**EXERCISE INSTRUCTIONS:** Please copy out the lines in the entries that contain "Fixpoint".

**RECORD SET:**
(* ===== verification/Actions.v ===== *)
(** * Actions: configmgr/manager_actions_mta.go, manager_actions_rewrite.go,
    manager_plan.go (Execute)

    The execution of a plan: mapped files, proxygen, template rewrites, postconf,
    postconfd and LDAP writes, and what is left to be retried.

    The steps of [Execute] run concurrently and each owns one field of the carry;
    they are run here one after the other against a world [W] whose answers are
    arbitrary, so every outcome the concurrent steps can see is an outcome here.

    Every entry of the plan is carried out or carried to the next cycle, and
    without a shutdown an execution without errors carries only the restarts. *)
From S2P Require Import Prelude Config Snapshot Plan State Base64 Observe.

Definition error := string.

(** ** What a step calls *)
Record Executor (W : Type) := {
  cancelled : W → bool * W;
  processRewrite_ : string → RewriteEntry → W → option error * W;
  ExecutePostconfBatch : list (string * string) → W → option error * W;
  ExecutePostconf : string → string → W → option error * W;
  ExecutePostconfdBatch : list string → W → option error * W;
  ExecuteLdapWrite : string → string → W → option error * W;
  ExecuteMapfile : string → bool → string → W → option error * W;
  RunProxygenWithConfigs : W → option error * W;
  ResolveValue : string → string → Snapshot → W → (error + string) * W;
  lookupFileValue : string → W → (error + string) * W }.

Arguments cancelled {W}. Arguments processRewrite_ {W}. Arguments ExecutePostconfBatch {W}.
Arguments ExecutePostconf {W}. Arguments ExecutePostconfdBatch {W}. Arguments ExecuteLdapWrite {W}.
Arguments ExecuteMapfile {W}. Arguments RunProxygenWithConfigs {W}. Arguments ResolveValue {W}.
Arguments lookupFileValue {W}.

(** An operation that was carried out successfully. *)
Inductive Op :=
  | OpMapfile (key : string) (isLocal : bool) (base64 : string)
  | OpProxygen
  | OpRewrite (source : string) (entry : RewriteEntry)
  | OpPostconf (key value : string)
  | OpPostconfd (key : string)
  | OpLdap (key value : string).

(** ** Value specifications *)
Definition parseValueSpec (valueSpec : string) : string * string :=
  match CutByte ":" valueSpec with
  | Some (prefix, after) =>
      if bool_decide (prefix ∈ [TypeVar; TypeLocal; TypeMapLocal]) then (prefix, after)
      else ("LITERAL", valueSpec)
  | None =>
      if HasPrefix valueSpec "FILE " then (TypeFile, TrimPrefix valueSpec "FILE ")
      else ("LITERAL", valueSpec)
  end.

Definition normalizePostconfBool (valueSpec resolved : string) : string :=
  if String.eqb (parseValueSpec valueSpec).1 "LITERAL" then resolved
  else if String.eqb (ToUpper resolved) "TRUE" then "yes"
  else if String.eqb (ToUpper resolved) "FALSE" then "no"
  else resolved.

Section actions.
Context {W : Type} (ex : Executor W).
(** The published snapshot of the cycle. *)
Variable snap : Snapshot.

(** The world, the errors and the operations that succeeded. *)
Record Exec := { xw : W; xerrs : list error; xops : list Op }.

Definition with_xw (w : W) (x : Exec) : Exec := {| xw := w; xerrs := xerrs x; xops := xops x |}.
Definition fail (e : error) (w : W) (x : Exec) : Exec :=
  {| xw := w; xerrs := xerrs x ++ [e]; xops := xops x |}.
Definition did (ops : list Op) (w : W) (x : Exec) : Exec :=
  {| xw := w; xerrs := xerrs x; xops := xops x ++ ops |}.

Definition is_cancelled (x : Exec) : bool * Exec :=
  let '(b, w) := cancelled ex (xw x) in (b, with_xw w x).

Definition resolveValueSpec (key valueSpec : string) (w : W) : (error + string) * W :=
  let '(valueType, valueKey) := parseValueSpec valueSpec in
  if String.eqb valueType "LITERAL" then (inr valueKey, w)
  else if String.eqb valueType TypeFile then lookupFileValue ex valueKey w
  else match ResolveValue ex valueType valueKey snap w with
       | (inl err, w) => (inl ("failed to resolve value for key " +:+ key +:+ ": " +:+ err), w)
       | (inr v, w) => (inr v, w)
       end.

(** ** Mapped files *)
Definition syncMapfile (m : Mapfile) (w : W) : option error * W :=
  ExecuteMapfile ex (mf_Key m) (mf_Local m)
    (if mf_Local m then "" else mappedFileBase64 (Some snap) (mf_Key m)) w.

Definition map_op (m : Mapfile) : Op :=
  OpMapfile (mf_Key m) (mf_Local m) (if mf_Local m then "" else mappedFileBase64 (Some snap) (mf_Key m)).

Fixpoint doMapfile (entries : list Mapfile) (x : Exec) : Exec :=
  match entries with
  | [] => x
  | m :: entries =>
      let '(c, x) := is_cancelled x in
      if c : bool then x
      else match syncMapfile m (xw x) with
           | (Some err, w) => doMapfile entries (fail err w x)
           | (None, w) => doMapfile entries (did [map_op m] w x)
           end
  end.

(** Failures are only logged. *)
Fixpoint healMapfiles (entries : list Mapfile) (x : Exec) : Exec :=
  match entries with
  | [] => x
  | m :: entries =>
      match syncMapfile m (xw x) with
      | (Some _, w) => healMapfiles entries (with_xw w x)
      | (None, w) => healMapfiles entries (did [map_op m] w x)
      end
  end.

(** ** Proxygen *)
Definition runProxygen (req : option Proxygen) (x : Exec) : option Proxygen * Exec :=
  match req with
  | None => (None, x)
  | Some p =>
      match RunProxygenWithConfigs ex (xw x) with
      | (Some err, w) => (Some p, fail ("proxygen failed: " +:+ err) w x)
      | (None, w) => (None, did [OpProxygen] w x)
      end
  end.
* * *
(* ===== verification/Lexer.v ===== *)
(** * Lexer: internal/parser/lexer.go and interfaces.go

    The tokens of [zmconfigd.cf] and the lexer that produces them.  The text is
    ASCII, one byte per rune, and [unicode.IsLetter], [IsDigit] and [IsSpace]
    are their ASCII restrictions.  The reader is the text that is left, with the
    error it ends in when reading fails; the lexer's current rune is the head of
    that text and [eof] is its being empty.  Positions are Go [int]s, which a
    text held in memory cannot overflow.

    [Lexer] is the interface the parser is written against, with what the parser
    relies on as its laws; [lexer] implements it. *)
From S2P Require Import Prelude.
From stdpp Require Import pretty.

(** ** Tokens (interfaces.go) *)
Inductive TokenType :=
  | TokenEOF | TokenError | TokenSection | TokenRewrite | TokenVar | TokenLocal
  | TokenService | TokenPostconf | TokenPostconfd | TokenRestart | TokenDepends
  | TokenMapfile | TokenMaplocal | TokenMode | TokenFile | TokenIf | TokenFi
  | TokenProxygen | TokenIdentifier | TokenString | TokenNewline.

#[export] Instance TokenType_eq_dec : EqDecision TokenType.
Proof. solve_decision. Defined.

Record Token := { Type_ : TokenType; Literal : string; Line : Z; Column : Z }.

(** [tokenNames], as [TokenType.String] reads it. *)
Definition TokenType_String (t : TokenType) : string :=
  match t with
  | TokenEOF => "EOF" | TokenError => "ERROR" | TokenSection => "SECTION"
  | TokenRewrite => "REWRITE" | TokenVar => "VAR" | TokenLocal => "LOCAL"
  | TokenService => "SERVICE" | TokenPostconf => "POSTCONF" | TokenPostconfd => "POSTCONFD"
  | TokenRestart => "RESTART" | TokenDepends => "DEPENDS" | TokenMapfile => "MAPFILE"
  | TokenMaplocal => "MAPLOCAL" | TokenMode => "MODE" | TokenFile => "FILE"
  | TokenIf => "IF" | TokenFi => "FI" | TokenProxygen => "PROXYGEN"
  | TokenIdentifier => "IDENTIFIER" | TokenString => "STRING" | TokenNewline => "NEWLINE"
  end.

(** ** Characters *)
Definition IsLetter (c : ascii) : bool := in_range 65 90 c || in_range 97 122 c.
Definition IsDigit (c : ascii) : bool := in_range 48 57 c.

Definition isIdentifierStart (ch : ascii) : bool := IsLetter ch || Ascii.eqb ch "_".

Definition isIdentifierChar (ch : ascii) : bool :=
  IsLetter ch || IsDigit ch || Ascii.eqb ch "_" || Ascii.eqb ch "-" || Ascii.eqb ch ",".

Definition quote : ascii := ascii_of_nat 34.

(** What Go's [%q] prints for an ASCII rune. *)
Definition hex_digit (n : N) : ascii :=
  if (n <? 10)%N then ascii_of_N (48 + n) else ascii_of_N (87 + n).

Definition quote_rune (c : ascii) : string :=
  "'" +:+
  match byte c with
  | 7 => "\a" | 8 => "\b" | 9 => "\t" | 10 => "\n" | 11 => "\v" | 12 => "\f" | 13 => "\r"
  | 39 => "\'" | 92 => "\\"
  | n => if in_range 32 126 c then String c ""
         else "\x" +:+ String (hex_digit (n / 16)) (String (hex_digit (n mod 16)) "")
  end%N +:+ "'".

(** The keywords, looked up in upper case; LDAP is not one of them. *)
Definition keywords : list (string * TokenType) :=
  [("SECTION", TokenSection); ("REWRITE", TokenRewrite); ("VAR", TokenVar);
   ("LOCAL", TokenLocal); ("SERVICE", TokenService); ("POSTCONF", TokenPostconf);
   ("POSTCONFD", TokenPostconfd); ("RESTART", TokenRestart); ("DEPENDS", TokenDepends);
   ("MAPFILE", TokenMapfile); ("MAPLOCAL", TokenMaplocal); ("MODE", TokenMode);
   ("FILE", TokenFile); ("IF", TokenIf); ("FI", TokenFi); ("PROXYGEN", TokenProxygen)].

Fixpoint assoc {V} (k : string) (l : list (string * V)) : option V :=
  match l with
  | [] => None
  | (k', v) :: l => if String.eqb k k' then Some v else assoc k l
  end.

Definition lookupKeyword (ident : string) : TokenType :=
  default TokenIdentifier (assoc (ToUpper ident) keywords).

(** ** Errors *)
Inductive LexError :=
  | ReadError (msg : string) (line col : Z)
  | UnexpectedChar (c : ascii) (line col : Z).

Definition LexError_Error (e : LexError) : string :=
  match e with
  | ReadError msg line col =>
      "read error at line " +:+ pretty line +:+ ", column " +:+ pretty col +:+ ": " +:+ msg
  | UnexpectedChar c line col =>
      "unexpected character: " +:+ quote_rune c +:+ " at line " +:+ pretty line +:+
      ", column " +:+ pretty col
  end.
==
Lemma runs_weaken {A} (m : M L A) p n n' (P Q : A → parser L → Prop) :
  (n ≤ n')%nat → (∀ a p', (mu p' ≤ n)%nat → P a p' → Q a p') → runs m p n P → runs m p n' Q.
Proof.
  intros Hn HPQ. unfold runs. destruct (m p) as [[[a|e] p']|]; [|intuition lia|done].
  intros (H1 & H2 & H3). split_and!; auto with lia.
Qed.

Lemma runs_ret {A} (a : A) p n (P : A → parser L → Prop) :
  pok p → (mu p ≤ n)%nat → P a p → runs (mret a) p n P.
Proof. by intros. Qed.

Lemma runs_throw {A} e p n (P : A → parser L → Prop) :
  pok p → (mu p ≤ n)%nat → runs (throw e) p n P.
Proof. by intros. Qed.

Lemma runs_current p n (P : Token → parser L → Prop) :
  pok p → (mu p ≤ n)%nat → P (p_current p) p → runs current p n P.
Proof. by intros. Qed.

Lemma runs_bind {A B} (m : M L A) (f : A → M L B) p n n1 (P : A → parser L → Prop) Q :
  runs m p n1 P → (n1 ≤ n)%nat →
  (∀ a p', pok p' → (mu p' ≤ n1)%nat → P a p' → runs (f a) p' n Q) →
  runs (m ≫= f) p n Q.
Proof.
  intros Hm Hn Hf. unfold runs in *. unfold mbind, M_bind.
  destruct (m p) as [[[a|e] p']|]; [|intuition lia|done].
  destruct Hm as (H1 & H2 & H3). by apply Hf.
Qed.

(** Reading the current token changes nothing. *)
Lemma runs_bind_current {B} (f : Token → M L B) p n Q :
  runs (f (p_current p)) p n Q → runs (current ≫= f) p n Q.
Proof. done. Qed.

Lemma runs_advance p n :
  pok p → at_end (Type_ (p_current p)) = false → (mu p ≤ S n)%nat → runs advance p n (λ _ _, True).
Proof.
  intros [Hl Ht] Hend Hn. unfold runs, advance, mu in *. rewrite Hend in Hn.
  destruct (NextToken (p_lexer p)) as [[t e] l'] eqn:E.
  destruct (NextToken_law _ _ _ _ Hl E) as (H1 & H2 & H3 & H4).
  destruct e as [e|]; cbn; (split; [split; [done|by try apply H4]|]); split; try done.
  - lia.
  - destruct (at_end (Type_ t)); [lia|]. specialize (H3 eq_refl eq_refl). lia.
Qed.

**RESULT:**
Fixpoint doMapfile (entries : list Mapfile) (x : Exec) : Exec :=
Fixpoint healMapfiles (entries : list Mapfile) (x : Exec) : Exec :=
Fixpoint assoc {V} (k : string) (l : list (string * V)) : option V :=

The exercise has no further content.